Exercise materials
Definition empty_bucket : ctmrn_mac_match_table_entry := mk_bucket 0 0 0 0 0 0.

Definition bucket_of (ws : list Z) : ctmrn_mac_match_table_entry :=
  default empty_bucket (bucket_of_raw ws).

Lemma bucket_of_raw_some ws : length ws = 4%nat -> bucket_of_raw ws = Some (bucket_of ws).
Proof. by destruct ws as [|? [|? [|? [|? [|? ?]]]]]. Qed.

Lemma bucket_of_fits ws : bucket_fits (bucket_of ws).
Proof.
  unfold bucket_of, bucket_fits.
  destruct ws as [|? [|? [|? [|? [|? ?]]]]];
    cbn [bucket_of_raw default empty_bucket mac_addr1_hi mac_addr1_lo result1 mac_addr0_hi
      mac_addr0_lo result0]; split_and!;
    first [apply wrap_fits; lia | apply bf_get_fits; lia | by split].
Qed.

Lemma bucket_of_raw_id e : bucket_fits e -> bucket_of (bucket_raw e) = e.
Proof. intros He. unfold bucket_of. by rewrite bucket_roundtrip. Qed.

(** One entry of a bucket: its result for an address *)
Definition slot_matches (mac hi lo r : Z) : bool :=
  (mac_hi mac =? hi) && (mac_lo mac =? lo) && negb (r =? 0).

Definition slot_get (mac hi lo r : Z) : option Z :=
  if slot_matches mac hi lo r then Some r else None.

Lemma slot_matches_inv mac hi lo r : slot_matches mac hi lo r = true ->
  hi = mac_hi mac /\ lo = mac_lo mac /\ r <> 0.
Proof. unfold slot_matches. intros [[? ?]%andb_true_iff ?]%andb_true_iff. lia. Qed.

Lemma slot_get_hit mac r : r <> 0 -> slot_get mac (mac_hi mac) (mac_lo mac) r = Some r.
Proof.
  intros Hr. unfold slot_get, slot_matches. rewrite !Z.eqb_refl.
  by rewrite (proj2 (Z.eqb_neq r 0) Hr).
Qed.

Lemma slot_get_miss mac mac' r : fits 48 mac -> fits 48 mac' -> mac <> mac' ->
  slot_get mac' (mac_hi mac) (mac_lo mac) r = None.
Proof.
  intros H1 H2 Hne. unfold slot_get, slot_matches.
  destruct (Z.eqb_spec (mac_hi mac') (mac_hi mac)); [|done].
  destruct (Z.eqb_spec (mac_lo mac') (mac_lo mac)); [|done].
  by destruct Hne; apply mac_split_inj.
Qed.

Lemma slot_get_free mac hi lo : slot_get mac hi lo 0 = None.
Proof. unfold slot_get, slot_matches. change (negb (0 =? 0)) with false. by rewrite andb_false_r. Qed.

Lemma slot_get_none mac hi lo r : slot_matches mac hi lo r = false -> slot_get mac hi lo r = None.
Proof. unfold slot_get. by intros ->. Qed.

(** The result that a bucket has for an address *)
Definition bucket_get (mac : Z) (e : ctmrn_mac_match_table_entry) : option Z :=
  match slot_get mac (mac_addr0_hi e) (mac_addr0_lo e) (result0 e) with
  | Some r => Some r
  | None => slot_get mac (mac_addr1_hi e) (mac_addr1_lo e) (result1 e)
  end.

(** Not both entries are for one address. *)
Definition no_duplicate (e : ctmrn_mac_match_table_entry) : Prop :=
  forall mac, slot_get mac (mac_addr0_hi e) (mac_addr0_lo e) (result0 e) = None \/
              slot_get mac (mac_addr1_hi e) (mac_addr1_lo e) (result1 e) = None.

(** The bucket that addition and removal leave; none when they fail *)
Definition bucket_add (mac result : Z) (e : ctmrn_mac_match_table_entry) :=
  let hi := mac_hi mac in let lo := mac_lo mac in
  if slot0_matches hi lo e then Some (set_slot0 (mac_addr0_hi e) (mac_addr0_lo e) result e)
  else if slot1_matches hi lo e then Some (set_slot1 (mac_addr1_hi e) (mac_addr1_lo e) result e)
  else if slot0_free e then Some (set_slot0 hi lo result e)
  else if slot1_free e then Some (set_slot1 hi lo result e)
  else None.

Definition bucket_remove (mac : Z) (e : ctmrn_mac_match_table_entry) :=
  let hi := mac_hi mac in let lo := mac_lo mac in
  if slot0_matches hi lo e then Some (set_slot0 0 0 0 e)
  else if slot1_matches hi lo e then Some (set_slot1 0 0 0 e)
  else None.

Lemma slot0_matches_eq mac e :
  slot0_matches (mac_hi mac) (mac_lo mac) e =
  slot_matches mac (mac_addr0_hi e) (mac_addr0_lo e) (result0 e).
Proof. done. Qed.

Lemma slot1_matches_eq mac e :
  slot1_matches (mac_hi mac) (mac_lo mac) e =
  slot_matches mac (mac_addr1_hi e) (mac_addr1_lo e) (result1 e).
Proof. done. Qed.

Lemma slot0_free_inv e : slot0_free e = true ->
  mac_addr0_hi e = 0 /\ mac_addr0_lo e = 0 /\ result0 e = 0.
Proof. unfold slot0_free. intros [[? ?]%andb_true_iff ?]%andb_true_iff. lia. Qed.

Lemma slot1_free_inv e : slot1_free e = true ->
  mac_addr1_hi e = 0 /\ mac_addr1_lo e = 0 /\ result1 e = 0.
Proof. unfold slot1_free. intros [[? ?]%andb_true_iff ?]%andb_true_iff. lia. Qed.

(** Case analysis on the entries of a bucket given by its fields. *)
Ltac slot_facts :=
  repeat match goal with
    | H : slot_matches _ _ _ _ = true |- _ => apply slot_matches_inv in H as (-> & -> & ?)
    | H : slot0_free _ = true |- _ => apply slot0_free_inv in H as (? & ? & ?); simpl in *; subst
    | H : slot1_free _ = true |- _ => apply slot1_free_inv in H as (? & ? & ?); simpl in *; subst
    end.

Exercise aim
Each record above should be repeated exactly as it appears.

Problem solution
Definition empty_bucket : ctmrn_mac_match_table_entry := mk_bucket 0 0 0 0 0 0.

Definition bucket_of (ws : list Z) : ctmrn_mac_match_table_entry :=
  default empty_bucket (bucket_of_raw ws).

Lemma bucket_of_raw_some ws : length ws = 4%nat -> bucket_of_raw ws = Some (bucket_of ws).
Proof. by destruct ws as [|? [|? [|? [|? [|? ?]]]]]. Qed.

Lemma bucket_of_fits ws : bucket_fits (bucket_of ws).
Proof.
  unfold bucket_of, bucket_fits.
  destruct ws as [|? [|? [|? [|? [|? ?]]]]];
    cbn [bucket_of_raw default empty_bucket mac_addr1_hi mac_addr1_lo result1 mac_addr0_hi
      mac_addr0_lo result0]; split_and!;
    first [apply wrap_fits; lia | apply bf_get_fits; lia | by split].
Qed.

Lemma bucket_of_raw_id e : bucket_fits e -> bucket_of (bucket_raw e) = e.
Proof. intros He. unfold bucket_of. by rewrite bucket_roundtrip. Qed.

(** One entry of a bucket: its result for an address *)
Definition slot_matches (mac hi lo r : Z) : bool :=
  (mac_hi mac =? hi) && (mac_lo mac =? lo) && negb (r =? 0).

Definition slot_get (mac hi lo r : Z) : option Z :=
  if slot_matches mac hi lo r then Some r else None.

Lemma slot_matches_inv mac hi lo r : slot_matches mac hi lo r = true ->
  hi = mac_hi mac /\ lo = mac_lo mac /\ r <> 0.
Proof. unfold slot_matches. intros [[? ?]%andb_true_iff ?]%andb_true_iff. lia. Qed.

Lemma slot_get_hit mac r : r <> 0 -> slot_get mac (mac_hi mac) (mac_lo mac) r = Some r.
Proof.
  intros Hr. unfold slot_get, slot_matches. rewrite !Z.eqb_refl.
  by rewrite (proj2 (Z.eqb_neq r 0) Hr).
Qed.

Lemma slot_get_miss mac mac' r : fits 48 mac -> fits 48 mac' -> mac <> mac' ->
  slot_get mac' (mac_hi mac) (mac_lo mac) r = None.
Proof.
  intros H1 H2 Hne. unfold slot_get, slot_matches.
  destruct (Z.eqb_spec (mac_hi mac') (mac_hi mac)); [|done].
  destruct (Z.eqb_spec (mac_lo mac') (mac_lo mac)); [|done].
  by destruct Hne; apply mac_split_inj.
Qed.

Lemma slot_get_free mac hi lo : slot_get mac hi lo 0 = None.
Proof. unfold slot_get, slot_matches. change (negb (0 =? 0)) with false. by rewrite andb_false_r. Qed.

Lemma slot_get_none mac hi lo r : slot_matches mac hi lo r = false -> slot_get mac hi lo r = None.
Proof. unfold slot_get. by intros ->. Qed.

(** The result that a bucket has for an address *)
Definition bucket_get (mac : Z) (e : ctmrn_mac_match_table_entry) : option Z :=
  match slot_get mac (mac_addr0_hi e) (mac_addr0_lo e) (result0 e) with
  | Some r => Some r
  | None => slot_get mac (mac_addr1_hi e) (mac_addr1_lo e) (result1 e)
  end.

(** Not both entries are for one address. *)
Definition no_duplicate (e : ctmrn_mac_match_table_entry) : Prop :=
  forall mac, slot_get mac (mac_addr0_hi e) (mac_addr0_lo e) (result0 e) = None \/
              slot_get mac (mac_addr1_hi e) (mac_addr1_lo e) (result1 e) = None.

(** The bucket that addition and removal leave; none when they fail *)
Definition bucket_add (mac result : Z) (e : ctmrn_mac_match_table_entry) :=
  let hi := mac_hi mac in let lo := mac_lo mac in
  if slot0_matches hi lo e then Some (set_slot0 (mac_addr0_hi e) (mac_addr0_lo e) result e)
  else if slot1_matches hi lo e then Some (set_slot1 (mac_addr1_hi e) (mac_addr1_lo e) result e)
  else if slot0_free e then Some (set_slot0 hi lo result e)
  else if slot1_free e then Some (set_slot1 hi lo result e)
  else None.

Definition bucket_remove (mac : Z) (e : ctmrn_mac_match_table_entry) :=
  let hi := mac_hi mac in let lo := mac_lo mac in
  if slot0_matches hi lo e then Some (set_slot0 0 0 0 e)
  else if slot1_matches hi lo e then Some (set_slot1 0 0 0 e)
  else None.

Lemma slot0_matches_eq mac e :
  slot0_matches (mac_hi mac) (mac_lo mac) e =
  slot_matches mac (mac_addr0_hi e) (mac_addr0_lo e) (result0 e).
Proof. done. Qed.

Lemma slot1_matches_eq mac e :
  slot1_matches (mac_hi mac) (mac_lo mac) e =
  slot_matches mac (mac_addr1_hi e) (mac_addr1_lo e) (result1 e).
Proof. done. Qed.

Lemma slot0_free_inv e : slot0_free e = true ->
  mac_addr0_hi e = 0 /\ mac_addr0_lo e = 0 /\ result0 e = 0.
Proof. unfold slot0_free. intros [[? ?]%andb_true_iff ?]%andb_true_iff. lia. Qed.

Lemma slot1_free_inv e : slot1_free e = true ->
  mac_addr1_hi e = 0 /\ mac_addr1_lo e = 0 /\ result1 e = 0.
Proof. unfold slot1_free. intros [[? ?]%andb_true_iff ?]%andb_true_iff. lia. Qed.

(** Case analysis on the entries of a bucket given by its fields. *)
Ltac slot_facts :=
  repeat match goal with
    | H : slot_matches _ _ _ _ = true |- _ => apply slot_matches_inv in H as (-> & -> & ?)
    | H : slot0_free _ = true |- _ => apply slot0_free_inv in H as (? & ? & ?); simpl in *; subst
    | H : slot1_free _ = true |- _ => apply slot1_free_inv in H as (? & ? & ?); simpl in *; subst
    end.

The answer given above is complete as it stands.